**REQUIRED WORK:**
Exactly as given, restate each record that follows.

Collected data:
********
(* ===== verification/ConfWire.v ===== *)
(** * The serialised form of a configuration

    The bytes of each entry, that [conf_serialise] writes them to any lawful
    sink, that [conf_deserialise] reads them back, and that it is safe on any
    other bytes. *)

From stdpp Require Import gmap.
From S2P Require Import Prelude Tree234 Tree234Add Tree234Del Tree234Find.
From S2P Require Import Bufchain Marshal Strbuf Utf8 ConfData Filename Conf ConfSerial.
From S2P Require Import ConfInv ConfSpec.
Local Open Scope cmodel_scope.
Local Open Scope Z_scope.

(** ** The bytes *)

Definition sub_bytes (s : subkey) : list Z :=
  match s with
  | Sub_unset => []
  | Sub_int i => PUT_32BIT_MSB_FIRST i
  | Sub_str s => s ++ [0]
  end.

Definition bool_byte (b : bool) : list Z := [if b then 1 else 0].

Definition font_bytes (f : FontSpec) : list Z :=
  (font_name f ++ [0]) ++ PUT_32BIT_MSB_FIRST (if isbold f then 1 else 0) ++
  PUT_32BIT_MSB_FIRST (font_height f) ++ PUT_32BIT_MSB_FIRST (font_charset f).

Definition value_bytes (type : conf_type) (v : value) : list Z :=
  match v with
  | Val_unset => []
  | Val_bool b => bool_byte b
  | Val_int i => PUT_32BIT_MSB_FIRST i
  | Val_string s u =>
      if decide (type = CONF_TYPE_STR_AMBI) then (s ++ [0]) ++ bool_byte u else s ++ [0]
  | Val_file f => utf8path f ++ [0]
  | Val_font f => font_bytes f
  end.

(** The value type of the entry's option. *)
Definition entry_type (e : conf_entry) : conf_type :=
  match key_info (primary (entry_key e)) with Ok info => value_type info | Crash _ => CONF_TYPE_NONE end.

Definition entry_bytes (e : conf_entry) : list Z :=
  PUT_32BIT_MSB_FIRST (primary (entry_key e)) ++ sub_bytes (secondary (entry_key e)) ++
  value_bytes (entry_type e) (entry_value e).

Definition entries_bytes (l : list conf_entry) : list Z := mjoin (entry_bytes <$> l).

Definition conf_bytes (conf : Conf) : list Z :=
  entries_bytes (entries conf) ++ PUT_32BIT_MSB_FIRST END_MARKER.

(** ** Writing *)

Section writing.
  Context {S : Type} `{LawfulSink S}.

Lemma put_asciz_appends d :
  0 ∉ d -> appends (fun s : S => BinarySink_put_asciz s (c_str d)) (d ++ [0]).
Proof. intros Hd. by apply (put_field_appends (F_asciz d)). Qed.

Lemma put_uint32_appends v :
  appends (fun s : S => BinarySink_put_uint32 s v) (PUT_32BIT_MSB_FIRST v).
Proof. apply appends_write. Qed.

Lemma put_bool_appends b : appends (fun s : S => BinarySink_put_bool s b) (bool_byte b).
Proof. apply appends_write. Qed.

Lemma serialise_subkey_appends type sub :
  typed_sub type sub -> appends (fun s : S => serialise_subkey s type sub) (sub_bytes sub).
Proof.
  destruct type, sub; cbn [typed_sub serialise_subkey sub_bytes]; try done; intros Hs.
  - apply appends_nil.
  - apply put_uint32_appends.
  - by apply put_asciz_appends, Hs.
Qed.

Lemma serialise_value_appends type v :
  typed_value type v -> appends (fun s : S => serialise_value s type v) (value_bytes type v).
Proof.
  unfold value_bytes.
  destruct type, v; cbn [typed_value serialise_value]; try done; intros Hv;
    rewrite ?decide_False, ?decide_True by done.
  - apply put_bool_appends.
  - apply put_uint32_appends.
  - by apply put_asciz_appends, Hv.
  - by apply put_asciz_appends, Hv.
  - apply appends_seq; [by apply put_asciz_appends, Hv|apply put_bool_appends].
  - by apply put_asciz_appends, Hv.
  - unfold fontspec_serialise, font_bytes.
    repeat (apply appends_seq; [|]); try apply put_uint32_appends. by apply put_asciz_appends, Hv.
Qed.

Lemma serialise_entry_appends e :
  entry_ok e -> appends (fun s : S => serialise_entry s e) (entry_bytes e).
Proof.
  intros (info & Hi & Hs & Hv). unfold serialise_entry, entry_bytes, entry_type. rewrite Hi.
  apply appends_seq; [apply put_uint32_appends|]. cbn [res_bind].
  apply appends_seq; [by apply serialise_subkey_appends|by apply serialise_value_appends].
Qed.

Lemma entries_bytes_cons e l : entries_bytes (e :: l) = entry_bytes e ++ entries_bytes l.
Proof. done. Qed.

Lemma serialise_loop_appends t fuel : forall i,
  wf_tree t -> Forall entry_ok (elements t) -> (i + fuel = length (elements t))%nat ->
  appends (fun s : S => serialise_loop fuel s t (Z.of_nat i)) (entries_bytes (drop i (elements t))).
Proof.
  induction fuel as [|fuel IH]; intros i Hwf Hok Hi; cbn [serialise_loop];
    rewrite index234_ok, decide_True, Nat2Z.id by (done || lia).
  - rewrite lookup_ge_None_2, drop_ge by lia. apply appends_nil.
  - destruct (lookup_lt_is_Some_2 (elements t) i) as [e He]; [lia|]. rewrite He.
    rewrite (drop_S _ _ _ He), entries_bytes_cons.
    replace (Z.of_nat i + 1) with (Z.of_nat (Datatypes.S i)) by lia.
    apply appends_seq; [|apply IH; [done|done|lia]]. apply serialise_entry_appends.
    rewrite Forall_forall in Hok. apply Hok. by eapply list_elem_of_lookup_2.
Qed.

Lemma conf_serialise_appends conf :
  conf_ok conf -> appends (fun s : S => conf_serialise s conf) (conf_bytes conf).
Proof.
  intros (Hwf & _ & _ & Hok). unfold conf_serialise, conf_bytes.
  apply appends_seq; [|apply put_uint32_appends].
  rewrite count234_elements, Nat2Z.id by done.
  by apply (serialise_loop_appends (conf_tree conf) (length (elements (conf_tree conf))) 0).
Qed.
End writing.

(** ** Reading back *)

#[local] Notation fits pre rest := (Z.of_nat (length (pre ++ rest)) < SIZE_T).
********
**RESPONSE TO THE TASK:**
(* ===== verification/ConfWire.v ===== *)
(** * The serialised form of a configuration

    The bytes of each entry, that [conf_serialise] writes them to any lawful
    sink, that [conf_deserialise] reads them back, and that it is safe on any
    other bytes. *)

From stdpp Require Import gmap.
From S2P Require Import Prelude Tree234 Tree234Add Tree234Del Tree234Find.
From S2P Require Import Bufchain Marshal Strbuf Utf8 ConfData Filename Conf ConfSerial.
From S2P Require Import ConfInv ConfSpec.
Local Open Scope cmodel_scope.
Local Open Scope Z_scope.

(** ** The bytes *)

Definition sub_bytes (s : subkey) : list Z :=
  match s with
  | Sub_unset => []
  | Sub_int i => PUT_32BIT_MSB_FIRST i
  | Sub_str s => s ++ [0]
  end.

Definition bool_byte (b : bool) : list Z := [if b then 1 else 0].

Definition font_bytes (f : FontSpec) : list Z :=
  (font_name f ++ [0]) ++ PUT_32BIT_MSB_FIRST (if isbold f then 1 else 0) ++
  PUT_32BIT_MSB_FIRST (font_height f) ++ PUT_32BIT_MSB_FIRST (font_charset f).

Definition value_bytes (type : conf_type) (v : value) : list Z :=
  match v with
  | Val_unset => []
  | Val_bool b => bool_byte b
  | Val_int i => PUT_32BIT_MSB_FIRST i
  | Val_string s u =>
      if decide (type = CONF_TYPE_STR_AMBI) then (s ++ [0]) ++ bool_byte u else s ++ [0]
  | Val_file f => utf8path f ++ [0]
  | Val_font f => font_bytes f
  end.

(** The value type of the entry's option. *)
Definition entry_type (e : conf_entry) : conf_type :=
  match key_info (primary (entry_key e)) with Ok info => value_type info | Crash _ => CONF_TYPE_NONE end.

Definition entry_bytes (e : conf_entry) : list Z :=
  PUT_32BIT_MSB_FIRST (primary (entry_key e)) ++ sub_bytes (secondary (entry_key e)) ++
  value_bytes (entry_type e) (entry_value e).

Definition entries_bytes (l : list conf_entry) : list Z := mjoin (entry_bytes <$> l).

Definition conf_bytes (conf : Conf) : list Z :=
  entries_bytes (entries conf) ++ PUT_32BIT_MSB_FIRST END_MARKER.

(** ** Writing *)

Section writing.
  Context {S : Type} `{LawfulSink S}.

Lemma put_asciz_appends d :
  0 ∉ d -> appends (fun s : S => BinarySink_put_asciz s (c_str d)) (d ++ [0]).
Proof. intros Hd. by apply (put_field_appends (F_asciz d)). Qed.

Lemma put_uint32_appends v :
  appends (fun s : S => BinarySink_put_uint32 s v) (PUT_32BIT_MSB_FIRST v).
Proof. apply appends_write. Qed.

Lemma put_bool_appends b : appends (fun s : S => BinarySink_put_bool s b) (bool_byte b).
Proof. apply appends_write. Qed.

Lemma serialise_subkey_appends type sub :
  typed_sub type sub -> appends (fun s : S => serialise_subkey s type sub) (sub_bytes sub).
Proof.
  destruct type, sub; cbn [typed_sub serialise_subkey sub_bytes]; try done; intros Hs.
  - apply appends_nil.
  - apply put_uint32_appends.
  - by apply put_asciz_appends, Hs.
Qed.

Lemma serialise_value_appends type v :
  typed_value type v -> appends (fun s : S => serialise_value s type v) (value_bytes type v).
Proof.
  unfold value_bytes.
  destruct type, v; cbn [typed_value serialise_value]; try done; intros Hv;
    rewrite ?decide_False, ?decide_True by done.
  - apply put_bool_appends.
  - apply put_uint32_appends.
  - by apply put_asciz_appends, Hv.
  - by apply put_asciz_appends, Hv.
  - apply appends_seq; [by apply put_asciz_appends, Hv|apply put_bool_appends].
  - by apply put_asciz_appends, Hv.
  - unfold fontspec_serialise, font_bytes.
    repeat (apply appends_seq; [|]); try apply put_uint32_appends. by apply put_asciz_appends, Hv.
Qed.

Lemma serialise_entry_appends e :
  entry_ok e -> appends (fun s : S => serialise_entry s e) (entry_bytes e).
Proof.
  intros (info & Hi & Hs & Hv). unfold serialise_entry, entry_bytes, entry_type. rewrite Hi.
  apply appends_seq; [apply put_uint32_appends|]. cbn [res_bind].
  apply appends_seq; [by apply serialise_subkey_appends|by apply serialise_value_appends].
Qed.

Lemma entries_bytes_cons e l : entries_bytes (e :: l) = entry_bytes e ++ entries_bytes l.
Proof. done. Qed.

Lemma serialise_loop_appends t fuel : forall i,
  wf_tree t -> Forall entry_ok (elements t) -> (i + fuel = length (elements t))%nat ->
  appends (fun s : S => serialise_loop fuel s t (Z.of_nat i)) (entries_bytes (drop i (elements t))).
Proof.
  induction fuel as [|fuel IH]; intros i Hwf Hok Hi; cbn [serialise_loop];
    rewrite index234_ok, decide_True, Nat2Z.id by (done || lia).
  - rewrite lookup_ge_None_2, drop_ge by lia. apply appends_nil.
  - destruct (lookup_lt_is_Some_2 (elements t) i) as [e He]; [lia|]. rewrite He.
    rewrite (drop_S _ _ _ He), entries_bytes_cons.
    replace (Z.of_nat i + 1) with (Z.of_nat (Datatypes.S i)) by lia.
    apply appends_seq; [|apply IH; [done|done|lia]]. apply serialise_entry_appends.
    rewrite Forall_forall in Hok. apply Hok. by eapply list_elem_of_lookup_2.
Qed.

Lemma conf_serialise_appends conf :
  conf_ok conf -> appends (fun s : S => conf_serialise s conf) (conf_bytes conf).
Proof.
  intros (Hwf & _ & _ & Hok). unfold conf_serialise, conf_bytes.
  apply appends_seq; [|apply put_uint32_appends].
  rewrite count234_elements, Nat2Z.id by done.
  by apply (serialise_loop_appends (conf_tree conf) (length (elements (conf_tree conf))) 0).
Qed.
End writing.

(** ** Reading back *)

#[local] Notation fits pre rest := (Z.of_nat (length (pre ++ rest)) < SIZE_T).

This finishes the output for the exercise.